▶ REQUIREMENT
Pick every line from the data that holds the word "McqsJson".
[Opening INPUT FOR THIS TASK section]
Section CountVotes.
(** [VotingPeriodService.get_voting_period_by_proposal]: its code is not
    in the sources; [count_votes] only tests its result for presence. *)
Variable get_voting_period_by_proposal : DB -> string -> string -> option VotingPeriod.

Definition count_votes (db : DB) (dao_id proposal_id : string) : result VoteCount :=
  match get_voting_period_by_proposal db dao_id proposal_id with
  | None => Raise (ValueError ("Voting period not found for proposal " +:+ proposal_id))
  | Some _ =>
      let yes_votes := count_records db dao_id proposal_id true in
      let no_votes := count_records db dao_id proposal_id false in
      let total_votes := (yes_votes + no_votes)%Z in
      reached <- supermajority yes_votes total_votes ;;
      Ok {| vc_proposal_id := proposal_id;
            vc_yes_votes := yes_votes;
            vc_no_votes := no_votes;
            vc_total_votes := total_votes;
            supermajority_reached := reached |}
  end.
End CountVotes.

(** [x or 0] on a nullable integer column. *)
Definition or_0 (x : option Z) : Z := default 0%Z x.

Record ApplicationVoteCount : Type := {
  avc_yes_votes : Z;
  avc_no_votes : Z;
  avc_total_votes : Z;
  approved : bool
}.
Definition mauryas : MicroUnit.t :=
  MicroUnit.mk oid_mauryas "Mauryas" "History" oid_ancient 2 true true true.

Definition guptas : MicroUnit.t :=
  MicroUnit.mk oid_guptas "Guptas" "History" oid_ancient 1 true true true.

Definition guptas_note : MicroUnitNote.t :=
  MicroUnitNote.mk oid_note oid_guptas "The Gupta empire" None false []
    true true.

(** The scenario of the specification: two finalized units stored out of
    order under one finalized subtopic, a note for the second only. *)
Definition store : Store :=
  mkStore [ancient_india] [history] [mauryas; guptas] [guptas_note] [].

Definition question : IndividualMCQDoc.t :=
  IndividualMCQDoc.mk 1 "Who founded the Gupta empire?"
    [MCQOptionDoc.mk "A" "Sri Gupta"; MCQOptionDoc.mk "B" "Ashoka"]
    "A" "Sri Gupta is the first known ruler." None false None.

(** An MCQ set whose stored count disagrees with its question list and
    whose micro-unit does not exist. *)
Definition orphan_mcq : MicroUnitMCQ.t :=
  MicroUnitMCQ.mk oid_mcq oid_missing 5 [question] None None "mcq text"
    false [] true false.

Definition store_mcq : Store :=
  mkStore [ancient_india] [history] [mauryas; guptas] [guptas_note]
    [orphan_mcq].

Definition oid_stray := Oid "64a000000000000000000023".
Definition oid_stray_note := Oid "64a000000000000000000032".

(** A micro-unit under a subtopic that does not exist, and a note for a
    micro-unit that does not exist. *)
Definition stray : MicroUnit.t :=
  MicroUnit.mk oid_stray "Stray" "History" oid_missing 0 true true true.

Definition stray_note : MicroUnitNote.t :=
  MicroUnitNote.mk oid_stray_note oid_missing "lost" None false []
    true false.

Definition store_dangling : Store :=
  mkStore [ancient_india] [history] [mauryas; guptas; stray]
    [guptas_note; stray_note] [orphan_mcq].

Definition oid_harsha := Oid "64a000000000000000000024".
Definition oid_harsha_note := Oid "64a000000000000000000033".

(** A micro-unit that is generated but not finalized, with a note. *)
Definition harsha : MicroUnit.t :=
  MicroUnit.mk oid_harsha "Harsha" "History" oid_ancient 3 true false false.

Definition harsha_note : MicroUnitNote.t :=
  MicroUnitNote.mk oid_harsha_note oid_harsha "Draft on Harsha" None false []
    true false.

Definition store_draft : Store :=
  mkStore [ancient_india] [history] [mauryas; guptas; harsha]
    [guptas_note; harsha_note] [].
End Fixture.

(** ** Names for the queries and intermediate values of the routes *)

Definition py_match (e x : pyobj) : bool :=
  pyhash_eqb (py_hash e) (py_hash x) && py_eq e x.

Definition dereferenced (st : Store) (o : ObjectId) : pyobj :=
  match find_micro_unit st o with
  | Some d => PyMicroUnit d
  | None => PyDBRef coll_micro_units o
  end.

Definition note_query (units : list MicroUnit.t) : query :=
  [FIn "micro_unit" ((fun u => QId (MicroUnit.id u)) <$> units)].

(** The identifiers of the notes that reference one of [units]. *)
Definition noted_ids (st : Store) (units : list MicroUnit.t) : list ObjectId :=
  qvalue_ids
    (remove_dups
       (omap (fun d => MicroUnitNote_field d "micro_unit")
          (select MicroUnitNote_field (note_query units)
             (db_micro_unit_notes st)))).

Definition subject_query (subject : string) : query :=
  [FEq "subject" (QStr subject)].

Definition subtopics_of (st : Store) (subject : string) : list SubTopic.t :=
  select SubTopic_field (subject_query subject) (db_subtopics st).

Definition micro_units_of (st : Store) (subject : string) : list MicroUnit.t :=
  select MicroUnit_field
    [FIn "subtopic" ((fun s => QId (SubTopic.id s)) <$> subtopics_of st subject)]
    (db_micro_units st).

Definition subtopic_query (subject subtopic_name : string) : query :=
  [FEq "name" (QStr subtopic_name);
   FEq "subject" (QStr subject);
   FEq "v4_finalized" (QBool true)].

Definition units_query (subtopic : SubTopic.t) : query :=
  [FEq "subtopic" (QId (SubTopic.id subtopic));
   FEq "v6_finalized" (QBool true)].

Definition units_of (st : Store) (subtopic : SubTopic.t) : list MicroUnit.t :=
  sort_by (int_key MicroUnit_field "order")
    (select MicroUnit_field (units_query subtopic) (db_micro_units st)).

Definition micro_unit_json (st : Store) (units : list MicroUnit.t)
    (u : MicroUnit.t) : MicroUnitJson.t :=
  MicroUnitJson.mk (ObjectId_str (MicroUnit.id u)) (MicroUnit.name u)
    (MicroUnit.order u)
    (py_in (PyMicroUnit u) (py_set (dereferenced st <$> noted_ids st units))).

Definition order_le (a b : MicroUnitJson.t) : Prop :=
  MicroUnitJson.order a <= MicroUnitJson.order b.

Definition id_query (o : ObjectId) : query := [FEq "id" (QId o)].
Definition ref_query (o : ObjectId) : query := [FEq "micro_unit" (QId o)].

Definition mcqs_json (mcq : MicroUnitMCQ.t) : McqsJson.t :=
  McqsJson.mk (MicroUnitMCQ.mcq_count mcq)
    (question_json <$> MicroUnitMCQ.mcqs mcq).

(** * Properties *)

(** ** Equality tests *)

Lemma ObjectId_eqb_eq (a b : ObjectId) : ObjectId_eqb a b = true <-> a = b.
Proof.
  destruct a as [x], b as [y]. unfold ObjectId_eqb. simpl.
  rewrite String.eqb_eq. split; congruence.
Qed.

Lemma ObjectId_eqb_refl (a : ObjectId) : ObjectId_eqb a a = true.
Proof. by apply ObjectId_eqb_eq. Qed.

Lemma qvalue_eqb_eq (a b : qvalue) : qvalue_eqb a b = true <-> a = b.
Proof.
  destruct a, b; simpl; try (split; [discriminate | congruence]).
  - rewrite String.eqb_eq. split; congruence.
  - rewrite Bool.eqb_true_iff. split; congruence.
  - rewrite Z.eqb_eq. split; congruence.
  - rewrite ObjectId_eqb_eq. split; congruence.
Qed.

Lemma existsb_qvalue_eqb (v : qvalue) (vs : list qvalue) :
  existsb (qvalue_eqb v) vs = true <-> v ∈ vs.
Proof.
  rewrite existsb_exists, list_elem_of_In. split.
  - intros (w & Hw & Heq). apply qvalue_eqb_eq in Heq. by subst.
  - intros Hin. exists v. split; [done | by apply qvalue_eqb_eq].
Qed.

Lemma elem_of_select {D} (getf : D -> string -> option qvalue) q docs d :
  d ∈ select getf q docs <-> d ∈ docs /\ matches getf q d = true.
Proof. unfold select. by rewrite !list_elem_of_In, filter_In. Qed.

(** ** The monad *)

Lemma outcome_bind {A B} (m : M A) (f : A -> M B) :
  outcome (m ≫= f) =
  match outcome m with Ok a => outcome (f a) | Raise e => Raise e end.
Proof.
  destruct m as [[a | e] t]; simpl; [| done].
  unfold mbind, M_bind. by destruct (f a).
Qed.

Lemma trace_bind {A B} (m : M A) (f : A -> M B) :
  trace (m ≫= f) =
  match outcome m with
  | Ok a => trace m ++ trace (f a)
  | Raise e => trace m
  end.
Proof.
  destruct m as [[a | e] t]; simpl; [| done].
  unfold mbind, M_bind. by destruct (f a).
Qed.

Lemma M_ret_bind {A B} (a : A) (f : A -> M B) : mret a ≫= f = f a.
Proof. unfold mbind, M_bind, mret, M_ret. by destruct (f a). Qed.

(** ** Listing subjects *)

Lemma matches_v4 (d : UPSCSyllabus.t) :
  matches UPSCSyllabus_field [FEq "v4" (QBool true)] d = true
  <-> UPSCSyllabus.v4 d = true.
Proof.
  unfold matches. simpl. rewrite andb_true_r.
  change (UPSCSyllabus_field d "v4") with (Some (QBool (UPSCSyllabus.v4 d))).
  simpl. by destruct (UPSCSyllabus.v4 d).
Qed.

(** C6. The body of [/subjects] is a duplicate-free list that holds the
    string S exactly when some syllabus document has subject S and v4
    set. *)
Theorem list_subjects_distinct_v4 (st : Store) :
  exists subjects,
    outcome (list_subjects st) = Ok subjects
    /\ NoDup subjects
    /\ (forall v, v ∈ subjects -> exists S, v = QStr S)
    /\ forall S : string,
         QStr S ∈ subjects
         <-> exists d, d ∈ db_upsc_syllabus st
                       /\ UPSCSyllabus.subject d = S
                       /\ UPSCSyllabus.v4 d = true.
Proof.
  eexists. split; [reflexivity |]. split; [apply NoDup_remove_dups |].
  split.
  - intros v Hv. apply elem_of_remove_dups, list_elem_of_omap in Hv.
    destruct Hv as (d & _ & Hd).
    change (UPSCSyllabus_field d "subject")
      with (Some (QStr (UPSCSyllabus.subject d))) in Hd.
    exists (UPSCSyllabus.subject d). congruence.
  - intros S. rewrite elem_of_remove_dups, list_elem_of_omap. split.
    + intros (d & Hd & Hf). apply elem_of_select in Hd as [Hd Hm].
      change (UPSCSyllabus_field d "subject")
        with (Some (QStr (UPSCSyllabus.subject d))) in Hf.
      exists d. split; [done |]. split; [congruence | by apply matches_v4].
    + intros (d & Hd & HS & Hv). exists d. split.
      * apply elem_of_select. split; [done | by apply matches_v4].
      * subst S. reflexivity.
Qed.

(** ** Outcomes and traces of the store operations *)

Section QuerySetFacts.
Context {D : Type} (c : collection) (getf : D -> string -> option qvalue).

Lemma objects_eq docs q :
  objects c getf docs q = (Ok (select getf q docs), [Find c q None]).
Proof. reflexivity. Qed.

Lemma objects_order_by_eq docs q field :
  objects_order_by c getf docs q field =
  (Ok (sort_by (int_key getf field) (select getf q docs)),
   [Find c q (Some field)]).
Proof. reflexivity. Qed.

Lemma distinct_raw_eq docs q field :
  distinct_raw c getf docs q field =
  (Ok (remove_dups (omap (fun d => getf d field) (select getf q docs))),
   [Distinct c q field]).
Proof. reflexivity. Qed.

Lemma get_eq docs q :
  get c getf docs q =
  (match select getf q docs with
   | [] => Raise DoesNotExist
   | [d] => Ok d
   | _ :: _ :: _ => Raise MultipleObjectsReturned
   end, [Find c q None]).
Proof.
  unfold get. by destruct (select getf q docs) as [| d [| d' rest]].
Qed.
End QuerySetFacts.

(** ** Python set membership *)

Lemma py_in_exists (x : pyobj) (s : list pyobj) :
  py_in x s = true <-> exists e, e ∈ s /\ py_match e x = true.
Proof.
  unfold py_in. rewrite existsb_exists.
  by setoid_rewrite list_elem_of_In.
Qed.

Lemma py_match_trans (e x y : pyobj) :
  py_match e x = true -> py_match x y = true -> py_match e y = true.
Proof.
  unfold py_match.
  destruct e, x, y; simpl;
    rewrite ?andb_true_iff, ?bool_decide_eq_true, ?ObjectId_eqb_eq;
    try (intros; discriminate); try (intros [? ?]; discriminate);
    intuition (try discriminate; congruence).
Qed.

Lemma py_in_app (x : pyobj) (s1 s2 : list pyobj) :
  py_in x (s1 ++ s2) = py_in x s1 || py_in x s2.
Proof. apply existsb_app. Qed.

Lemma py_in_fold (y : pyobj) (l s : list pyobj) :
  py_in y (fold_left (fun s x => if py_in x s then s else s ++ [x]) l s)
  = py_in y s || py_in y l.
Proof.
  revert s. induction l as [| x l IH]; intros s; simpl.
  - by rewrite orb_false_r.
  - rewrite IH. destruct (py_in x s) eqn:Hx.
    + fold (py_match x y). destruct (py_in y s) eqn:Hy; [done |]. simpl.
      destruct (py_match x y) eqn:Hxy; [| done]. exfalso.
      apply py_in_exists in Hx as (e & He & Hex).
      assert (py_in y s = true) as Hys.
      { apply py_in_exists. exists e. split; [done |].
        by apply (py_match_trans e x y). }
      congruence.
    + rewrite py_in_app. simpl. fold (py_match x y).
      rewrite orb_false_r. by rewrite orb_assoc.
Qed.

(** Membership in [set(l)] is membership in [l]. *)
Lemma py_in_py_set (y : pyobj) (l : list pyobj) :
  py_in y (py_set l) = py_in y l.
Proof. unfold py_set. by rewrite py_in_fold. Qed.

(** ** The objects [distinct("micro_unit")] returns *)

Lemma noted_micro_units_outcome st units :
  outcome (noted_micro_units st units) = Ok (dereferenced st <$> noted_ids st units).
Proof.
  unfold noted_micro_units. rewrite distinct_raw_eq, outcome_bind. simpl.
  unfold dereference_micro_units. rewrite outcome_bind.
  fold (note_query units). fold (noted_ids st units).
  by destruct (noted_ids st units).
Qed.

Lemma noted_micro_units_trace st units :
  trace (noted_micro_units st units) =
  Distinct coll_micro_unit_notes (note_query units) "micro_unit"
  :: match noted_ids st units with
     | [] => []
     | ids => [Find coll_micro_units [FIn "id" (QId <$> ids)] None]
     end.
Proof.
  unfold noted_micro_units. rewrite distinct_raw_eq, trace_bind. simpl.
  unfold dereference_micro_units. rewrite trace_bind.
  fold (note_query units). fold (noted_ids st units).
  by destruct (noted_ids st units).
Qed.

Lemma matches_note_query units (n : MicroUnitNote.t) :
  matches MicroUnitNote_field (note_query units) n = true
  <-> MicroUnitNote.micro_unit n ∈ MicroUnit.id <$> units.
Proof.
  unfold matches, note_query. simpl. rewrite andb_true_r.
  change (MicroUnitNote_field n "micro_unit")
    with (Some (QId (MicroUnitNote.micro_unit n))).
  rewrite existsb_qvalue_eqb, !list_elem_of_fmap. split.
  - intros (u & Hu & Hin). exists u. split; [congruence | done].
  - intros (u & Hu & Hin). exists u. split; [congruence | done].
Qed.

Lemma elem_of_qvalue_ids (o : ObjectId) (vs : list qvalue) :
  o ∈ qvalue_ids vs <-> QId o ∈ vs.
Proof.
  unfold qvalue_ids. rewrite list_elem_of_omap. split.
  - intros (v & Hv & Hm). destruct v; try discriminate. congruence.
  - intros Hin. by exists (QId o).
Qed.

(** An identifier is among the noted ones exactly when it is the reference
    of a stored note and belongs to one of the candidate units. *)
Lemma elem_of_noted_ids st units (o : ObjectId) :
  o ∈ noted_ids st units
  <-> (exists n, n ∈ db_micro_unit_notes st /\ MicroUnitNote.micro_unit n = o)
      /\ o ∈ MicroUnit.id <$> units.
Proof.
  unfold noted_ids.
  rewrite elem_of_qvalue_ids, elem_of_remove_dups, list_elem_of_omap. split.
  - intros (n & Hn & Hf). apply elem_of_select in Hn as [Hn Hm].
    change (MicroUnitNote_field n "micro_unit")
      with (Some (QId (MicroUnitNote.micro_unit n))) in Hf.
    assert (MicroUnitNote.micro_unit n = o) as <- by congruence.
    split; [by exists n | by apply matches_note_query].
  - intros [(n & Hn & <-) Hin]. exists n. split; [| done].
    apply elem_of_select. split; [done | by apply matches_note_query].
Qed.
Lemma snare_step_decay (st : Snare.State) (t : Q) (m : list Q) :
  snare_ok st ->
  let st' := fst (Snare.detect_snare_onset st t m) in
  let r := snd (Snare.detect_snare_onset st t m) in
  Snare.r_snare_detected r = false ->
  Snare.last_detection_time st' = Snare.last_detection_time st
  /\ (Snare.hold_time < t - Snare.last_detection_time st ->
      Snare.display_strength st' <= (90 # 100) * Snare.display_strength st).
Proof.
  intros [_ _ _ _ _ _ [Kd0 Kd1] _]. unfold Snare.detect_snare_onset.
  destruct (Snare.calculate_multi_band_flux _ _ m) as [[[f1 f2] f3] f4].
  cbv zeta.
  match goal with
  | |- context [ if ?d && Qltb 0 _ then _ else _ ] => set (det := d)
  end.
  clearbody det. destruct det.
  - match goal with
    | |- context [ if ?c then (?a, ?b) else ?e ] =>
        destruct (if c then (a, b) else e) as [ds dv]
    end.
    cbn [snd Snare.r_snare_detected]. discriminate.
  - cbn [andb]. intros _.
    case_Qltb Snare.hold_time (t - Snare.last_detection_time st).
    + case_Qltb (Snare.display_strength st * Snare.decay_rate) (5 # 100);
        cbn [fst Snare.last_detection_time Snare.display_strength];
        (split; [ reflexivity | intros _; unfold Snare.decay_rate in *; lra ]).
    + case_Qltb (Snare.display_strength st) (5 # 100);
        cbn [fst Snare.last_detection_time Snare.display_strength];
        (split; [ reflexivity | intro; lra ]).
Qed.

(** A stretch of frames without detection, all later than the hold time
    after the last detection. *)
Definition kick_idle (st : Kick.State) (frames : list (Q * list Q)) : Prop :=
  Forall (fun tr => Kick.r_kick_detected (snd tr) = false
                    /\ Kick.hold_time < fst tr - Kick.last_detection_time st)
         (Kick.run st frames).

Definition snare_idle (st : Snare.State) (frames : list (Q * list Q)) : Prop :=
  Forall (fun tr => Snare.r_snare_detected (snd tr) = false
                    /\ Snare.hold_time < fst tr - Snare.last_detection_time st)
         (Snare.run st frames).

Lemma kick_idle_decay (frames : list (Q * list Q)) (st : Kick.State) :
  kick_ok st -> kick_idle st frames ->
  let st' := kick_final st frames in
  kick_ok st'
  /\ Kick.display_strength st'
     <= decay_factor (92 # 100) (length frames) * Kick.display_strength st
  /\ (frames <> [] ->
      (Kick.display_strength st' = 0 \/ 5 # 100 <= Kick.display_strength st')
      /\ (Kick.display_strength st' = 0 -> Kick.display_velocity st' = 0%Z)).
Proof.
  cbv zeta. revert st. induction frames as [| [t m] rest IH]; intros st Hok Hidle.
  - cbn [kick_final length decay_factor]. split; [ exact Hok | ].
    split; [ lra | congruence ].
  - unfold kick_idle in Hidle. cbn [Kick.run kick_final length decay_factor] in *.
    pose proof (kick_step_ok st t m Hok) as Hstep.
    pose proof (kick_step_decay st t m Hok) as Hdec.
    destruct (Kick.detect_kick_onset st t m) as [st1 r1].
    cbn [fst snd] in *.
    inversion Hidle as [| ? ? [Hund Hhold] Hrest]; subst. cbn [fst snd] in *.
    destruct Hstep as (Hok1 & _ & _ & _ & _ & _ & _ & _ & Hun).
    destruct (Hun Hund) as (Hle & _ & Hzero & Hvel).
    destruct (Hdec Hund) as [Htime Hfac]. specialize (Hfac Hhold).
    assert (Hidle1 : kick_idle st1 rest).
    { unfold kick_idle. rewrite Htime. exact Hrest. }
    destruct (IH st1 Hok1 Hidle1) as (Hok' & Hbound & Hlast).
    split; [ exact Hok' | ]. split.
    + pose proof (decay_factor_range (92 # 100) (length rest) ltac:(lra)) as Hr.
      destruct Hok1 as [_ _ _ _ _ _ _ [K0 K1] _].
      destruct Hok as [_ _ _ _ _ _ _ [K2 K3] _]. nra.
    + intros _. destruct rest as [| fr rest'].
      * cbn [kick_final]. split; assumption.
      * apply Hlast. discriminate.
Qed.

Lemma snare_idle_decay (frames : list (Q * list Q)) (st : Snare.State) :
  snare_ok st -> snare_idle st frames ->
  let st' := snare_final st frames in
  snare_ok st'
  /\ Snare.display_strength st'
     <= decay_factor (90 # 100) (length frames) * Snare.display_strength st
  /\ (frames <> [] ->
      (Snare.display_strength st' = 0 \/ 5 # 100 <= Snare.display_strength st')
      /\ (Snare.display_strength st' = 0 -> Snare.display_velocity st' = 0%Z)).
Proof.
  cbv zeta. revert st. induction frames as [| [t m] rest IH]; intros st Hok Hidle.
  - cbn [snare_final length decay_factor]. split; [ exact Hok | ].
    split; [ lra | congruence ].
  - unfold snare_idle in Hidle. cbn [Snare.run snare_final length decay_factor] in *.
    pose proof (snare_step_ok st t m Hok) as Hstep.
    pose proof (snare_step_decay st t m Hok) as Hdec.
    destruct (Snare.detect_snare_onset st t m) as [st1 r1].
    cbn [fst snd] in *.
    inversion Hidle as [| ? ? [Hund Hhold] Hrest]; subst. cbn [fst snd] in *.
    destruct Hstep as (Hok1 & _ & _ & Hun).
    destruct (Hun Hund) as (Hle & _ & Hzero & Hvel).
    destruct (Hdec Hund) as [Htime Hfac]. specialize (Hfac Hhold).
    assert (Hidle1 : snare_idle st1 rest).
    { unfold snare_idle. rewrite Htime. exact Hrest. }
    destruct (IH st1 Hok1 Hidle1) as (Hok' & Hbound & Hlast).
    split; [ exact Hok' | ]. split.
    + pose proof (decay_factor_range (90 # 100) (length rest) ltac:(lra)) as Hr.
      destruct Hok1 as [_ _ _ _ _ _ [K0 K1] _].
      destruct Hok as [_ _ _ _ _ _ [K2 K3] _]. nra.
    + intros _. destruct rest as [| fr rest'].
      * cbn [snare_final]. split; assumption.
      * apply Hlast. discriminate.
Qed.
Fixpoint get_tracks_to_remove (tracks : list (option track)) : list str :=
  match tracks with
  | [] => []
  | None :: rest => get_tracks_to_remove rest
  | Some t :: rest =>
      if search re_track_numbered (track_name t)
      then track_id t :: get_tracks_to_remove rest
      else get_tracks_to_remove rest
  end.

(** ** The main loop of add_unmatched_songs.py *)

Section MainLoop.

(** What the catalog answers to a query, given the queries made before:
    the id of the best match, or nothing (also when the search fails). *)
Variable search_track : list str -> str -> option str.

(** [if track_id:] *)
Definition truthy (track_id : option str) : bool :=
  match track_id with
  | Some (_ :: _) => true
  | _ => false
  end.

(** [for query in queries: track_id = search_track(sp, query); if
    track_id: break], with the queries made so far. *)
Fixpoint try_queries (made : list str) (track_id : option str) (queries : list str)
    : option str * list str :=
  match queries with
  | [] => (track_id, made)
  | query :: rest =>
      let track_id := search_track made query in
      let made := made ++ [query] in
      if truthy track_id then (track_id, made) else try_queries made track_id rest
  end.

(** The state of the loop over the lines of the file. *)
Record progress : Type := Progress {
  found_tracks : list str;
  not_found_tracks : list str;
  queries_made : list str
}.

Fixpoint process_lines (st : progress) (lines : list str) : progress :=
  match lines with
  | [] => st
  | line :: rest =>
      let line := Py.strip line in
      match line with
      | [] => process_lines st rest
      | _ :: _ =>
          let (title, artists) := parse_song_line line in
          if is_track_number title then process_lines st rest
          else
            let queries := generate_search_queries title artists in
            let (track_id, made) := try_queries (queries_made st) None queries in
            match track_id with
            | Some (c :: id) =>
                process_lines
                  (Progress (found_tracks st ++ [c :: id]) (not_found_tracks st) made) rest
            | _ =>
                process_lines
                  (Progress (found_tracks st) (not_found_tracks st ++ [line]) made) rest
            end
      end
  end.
[Closing INPUT FOR THIS TASK section]
▶ YOUR RESPONSE
Definition mcqs_json (mcq : MicroUnitMCQ.t) : McqsJson.t :=
  McqsJson.mk (MicroUnitMCQ.mcq_count mcq)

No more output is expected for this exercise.